Ксюшка в шестнадцать лет была хороша до невозможности. И мы ждали, когда у неё начнётся постижение Парижа через депрессию. Но время шло, а моя дочь пребывала в нормальном настроении. Это уже было другое поколение, которое всё воспринимало очень легко, просто, без напряга, и мы никак не могли увидеть у Ксюши начало этого мучительного состояния. Она даже особо ничему не удивлялась, реагировала спокойно: «Ну и что? Ну и что? Ну, Париж! Подумаешь!»
Наконец мы её привели в парфюмерный магазин. И когда она увидела горы всей этой благоухающей роскоши, тут и её стукнуло, и она простонала: «А почему?..» Мы с Леной дождались! Это было начало Ксюшиной депрессухи. И у неё эта депрессуха развивалась, она стала мрачной, не улыбалась, ходила и смотрела уже по-другому. Они уже с Леной или с какой-то другой девочкой побывали на Эйфелевой башне, все интересные места в Париже обошли, но Ксюшин барометр показывал «пасмурно».
Мы поехали к Целковым. Я что-то им везла из Москвы. Когда мы встречались с тёщей Олега Лидией Фёдоровной, это было потрясающе. Она говорила: «Валентина, садись, ты из Сибири, давай выпьем рюмочку, давай выпьем вторую. А теперь это попробуй и то обязательно – здесь всё такое вкусное!» И я всегда с ней отрывалась от своих брикетов с сухим пайком по полной программе! Я не помню, пели мы с ней или не пели, но какие-то анекдоты рассказывали. И было нам вдвоём безумно хорошо.
Когда мы приехали к ним с Ксюшей, в неё уже вцепилась парижская депрессия. И тогда я сама себе сказала: «Валя, ну ты всё-таки комедийная артистка, ну и давай, работай над своей дочкой, давай, добейся, чтобы она смеялась. Чего она у тебя так расклеилась?»

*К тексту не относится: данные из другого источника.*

(* ===== verification/RouterWire.v ===== *)
(** * The router's responses as text

    What [writeJSON], [jsonErr] and the stream of [internal/router/server.go] send
    for the answer of a handler: the status, the headers they set, and the body.
    The theorem reads the text back: whoever decodes it with the types of
    [internal/api/types.go] gets the value the handler gave. *)
From S2P Require Import Prelude Prog GoStrings GoMux GoJson GoCodec ApiTypes ApiCodec Errors Kube CtrlClient Wire.
From S2P Require Import SessionReconciler RouterServer.
Open Scope boxy_scope.

Record HttpReply := { hr_Status : Z; hr_Headers : list (string * string); hr_Body : string }.

Section render.
Context {U : Unicode}.

(** [writeEvent] of the router, and the last line of its stream. *)
Definition router_event_line (e : string * string) : string := EncodeText (C := Router.routerEvent_codec) e.

Definition router_last_line (last : StreamEnd) : string :=
  match last with
  | EndExit code timedOut => EncodeText (C := Router.routerExit_codec) ("exit", (code, timedOut))
  | EndError msg => router_event_line ("error", msg_text msg)
  end.

Definition render_body (b : RBody) : string :=
  match b with
  | RNone => ""
  | RText s => s
  | RError e => EncodeText {| et_Error := msg_text (eb_Error e); et_Code := eb_Code e |}
  | RExec r => EncodeText r
  | RStream events last => str_concat (map router_event_line events) +:+ router_last_line last
  | RSession s => EncodeText s
  | RSessions l => EncodeText (C := SessionListResponse_codec) l
  | RConfig c => EncodeText c
  | RConfigs l => EncodeText (C := SandboxConfigListResponse_codec) l
  | REvict e => EncodeText e
  end.

Definition content_headers (b : RBody) : list (string * string) :=
  match b with
  | RNone | RText _ => []
  | RStream _ _ => [("Content-Type", "application/x-ndjson"); ("X-Content-Type-Options", "nosniff")]
  | _ => [("Content-Type", "application/json")]
  end.

Definition session_headers (s : option (string * bool)) : list (string * string) :=
  match s with
  | None => []
  | Some (id, created) =>
      ("X-Boxy-Session-Id", id) :: if created : bool then [("X-Boxy-Session-Created", "true")] else []
  end.

Definition render (r : RResponse) : HttpReply :=
  {| hr_Status := rs_code r; hr_Headers := content_headers (rs_body r) ++ session_headers (rs_session r);
     hr_Body := render_body (rs_body r) |}.

(** ** Reading it back *)

(** Integers of the width of their fields. *)
Definition reply_fits (b : RBody) : Prop :=
  match b with
  | RExec r => fits r
  | RSession s => fits s
  | RSessions l => fits (C := SessionListResponse_codec) l
  | RConfig c => fits c
  | RConfigs l => fits (C := SandboxConfigListResponse_codec) l
  | REvict e => fits e
  | RStream _ (EndExit code _) => - 2 ^ 63 <= code <= 2 ^ 63 - 1
  | _ => True
  end.

(** The lines of a stream, each by the event it decodes to. *)
Definition read_events (s : string) : list (option StreamEvt) :=
  map (UnmarshalText (C := Client.evt_codec)) (List.filter (fun l => negb (l =?s "")) (Split s NL)).

Definition event_of (e : string * string) : StreamEvt :=
  {| se_Type := ToValidUTF8 e.1; se_Data := ToValidUTF8 e.2; se_Code := 0; se_TimedOut := false |}.

Definition last_of (last : StreamEnd) : StreamEvt :=
  match last with
  | EndExit code timedOut => {| se_Type := "exit"; se_Data := ""; se_Code := code; se_TimedOut := timedOut |}
  | EndError msg => event_of ("error", msg_text msg)
  end.

(** What a reader of the body gets. *)
Definition readable (b : RBody) (s : string) : Prop :=
  match b with
  | RNone => s = ""
  | RText t => s = t
  | RError e => DecodeText s = Some {| et_Error := ToValidUTF8 (msg_text (eb_Error e)); et_Code := ToValidUTF8 (eb_Code e) |}
  | RExec r => DecodeText s = Some (received r)
  | RStream events last => read_events s = map Some (map event_of events ++ [last_of last])
  | RSession r => DecodeText s = Some (received r)
  | RSessions l => DecodeText (C := SessionListResponse_codec) s = Some (map received l)
  | RConfig c => DecodeText s = Some (received c)
  | RConfigs l => DecodeText (C := SandboxConfigListResponse_codec) s = Some (map received l)
  | REvict e => DecodeText s = Some (received e)
  end.

(** A line of printed characters is one piece. *)
Lemma read_line (l rest : string) :
  l <> "" -> str_forall printed l = true ->
  read_events (l +:+ NL +:+ rest) = UnmarshalText (C := Client.evt_codec) l :: read_events rest.
Proof.
  intros Hne Hp. unfold read_events. rewrite Split_line by done. cbn [List.filter].
  by rewrite (proj2 (String.eqb_neq l "")) by done.
Qed.

Lemma marshalled_line {A} {C : Codec A} {L : CodecLaws C} (x : A) :
  MarshalText x <> "" /\ str_forall printed (MarshalText x) = true.
Proof.
  unfold MarshalText. split; [|apply Marshal_printed, enc_integral].
  destruct (Marshal_head _ (enc_integral x)) as (c & s & -> & _). done.
Qed.

Lemma router_event_read (e : string * string) (rest : string) :
  read_events (router_event_line e +:+ rest) = Some (event_of e) :: read_events rest.
Proof.
  unfold router_event_line, EncodeText. rewrite str_app_assoc.
  destruct (marshalled_line (C := Router.routerEvent_codec) e) as [Hne Hp]. rewrite read_line by done. f_equal.
  destruct e as [t d]. unfold UnmarshalText, MarshalText. change (enc _) with (enc (Codec := Server.event_codec) (t, d)).
  rewrite event_members, Unmarshal_Marshal by (by destruct (d =?s "")). unfold event_of. cbn [fst snd].
  destruct (d =?s "") eqn:Hd; [apply String.eqb_eq in Hd as ->|]; done.
Qed.

Lemma router_last_read (last : StreamEnd) :
  reply_fits (RStream [] last) -> read_events (router_last_line last) = [Some (last_of last)].
Proof.
  destruct last as [code b|m]; cbn [reply_fits router_last_line]; intros Hc.
  - unfold EncodeText. rewrite <- (str_app_nil_r NL).
    destruct (marshalled_line (C := Router.routerExit_codec) ("exit", (code, b))) as [Hne Hp]. rewrite read_line by done.
    change (MarshalText _) with (MarshalText (C := Server.exitEvent_codec) ("exit", (code, b))). by rewrite exit_read.
  - rewrite <- (str_app_nil_r (router_event_line _)). by rewrite router_event_read.
Qed.

Lemma stream_reply_read (evs : list (string * string)) (last : StreamEnd) :
  reply_fits (RStream evs last) ->
  read_events (render_body (RStream evs last)) = map Some (map event_of evs ++ [last_of last]).
Proof.
  intros Hf. cbn [render_body]. rewrite map_app. cbn [map]. rewrite <- router_last_read by (by destruct last). clear Hf.
  induction evs as [|e evs IH]; [done|]. cbn [map app str_concat foldr]. fold (str_concat (map router_event_line evs)).
  rewrite str_app_assoc, router_event_read. f_equal. done.
Qed.


End render.

(* ===== verification/RouterHttp.v ===== *)
(** * The router's requests: from the wire to the handlers

    [Server.Handler] with its table of patterns, the decoding of path values,
    query and body, the MCP handler ([newMCPHandler]), and the metrics
    middleware of [internal/router/metrics.go] around them.  The MCP library
    decides which tool a request to [/mcp] calls; it is a parameter, like the
    page of the telemetry library.  The theorems carry what was shown of decoded
    requests to requests as they arrive. *)
From stdpp Require Import relations.
From S2P Require Import Prelude Prog Slots GoStrings GoMux GoJson GoCodec ApiTypes ApiCodec Validate Kube CtrlClient.
From S2P Require Import SessionReconciler Auth EnvConfig RouterServer Mcp RouterProofs RouterAccess.
Open Scope boxy_scope.

(** ** Requests *)

(** [hq_Path] and [hq_RawQuery] are those of the request line; [hq_Overlong]
    says that the body's first value goes on beyond the body limit. *)
Record HttpRequest := {
  hq_Method : string;
  hq_Path : string;
  hq_RawQuery : string;
  hq_Authorization : string;
  hq_SandboxId : string;
  hq_SessionId : string;
  hq_Body : string;
  hq_Overlong : bool;
}.

(** [url.QueryUnescape]. *)
Fixpoint plus_to_space (s : string) : string :=
  match s with
  | EmptyString => ""
  | String c s' => String (if is_byte 43 c then " " else c)%char (plus_to_space s')
  end.

Definition QueryUnescape (s : string) : option string := PathUnescape (plus_to_space s).
Lemma assignController_typed (ok : Prop) :
  ok -> wp (typed_env rc) (assignController rc) ok (fun r ok' => ok' /\
    match r with inl (pod, address) => pod <> "" /\ address = pod_address rc pod | inr _ => True end).
Proof.
  intros Hok. unfold assignController. cbn [wp bind call]. intros [pods|err] ok1 (_ & _ & ->); [|done].
  cbn [wp bind call]. intros [sessions|err] ok2 (_ & _ & ->); [|done].
  destruct (b_Pod _ =?s "") eqn:Hb; bool_hyps.
  - eapply wp_bind_spec; [apply (typed_readonly rc (scaleUp rc)); [apply scaleUp_readonly|done]|].
    by intros [err|] ok' Hok'.
  - cbn [wp]. split; [done|]. split; [done|]. by apply pick_pod_address.
Qed.

Lemma config_missing_typed (s : Session) : session_wf rc s -> typed rc (config_missing s).
Proof. intros Hs. apply update_status_typed; [by apply wf_message, wf_deleting|]. intros s' _. apply typed_ret. Qed.

Lemma reconcilePending_typed (s : Session) : session_wf rc s -> typed rc (reconcilePending rc s).
Proof.
  intros Hs. unfold reconcilePending. apply (typed_bind rc _ _ (fun f => match f with inl s => session_wf rc s | inr _ => True end)).
  { intros ok Hok. unfold ensure_finalizer. destruct (ContainsFinalizer _ _); [done|]. cbn [wp call].
    intros [s'|err] ok' (Hx & _ & ->); done. }
  intros [s'|err] Hs'; [|apply typed_ret].
  apply typed_then; [apply typed_readonly, fetch_readonly|]. intros [[sb|]|err]; [|by apply config_missing_typed|apply typed_ret].
  eapply typed_bind; [apply assignController_typed|]. intros [[pod address]|err]; [|intros _; apply typed_ret].
  intros [Hp ->]. apply typed_vis; [done|]. intros now _ _.
  apply update_status_typed; [by apply wf_placed|]. intros s2 _. apply typed_ret.
Qed.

Лидия Фёдоровна, как обычно, поставила бутылочку, графинчик, опять закуски, и Валя себе напозволялась до потери пульса. Не до положения риз, но алкоголь прилично бурлил в крови. И когда мы уехали от неё и уже шли к себе, то я решила ещё немножко подыграть. И Ксюша начала хохотать. Она хохотала и кричала: «Тебя сейчас заберёт полиция! Ну что ты делаешь?» А я смеялась над всеми витринами, над всеми французами, которые проходили, то есть я была вдупель пьяная, но ещё и немножко подыгрывала. В общем, я вызвала у неё улыбку и раскачала эту депрессуху. Мы пришли, и Ксюша спросила: «Мама, можно я пойду погуляю?» – «Конечно, погуляй».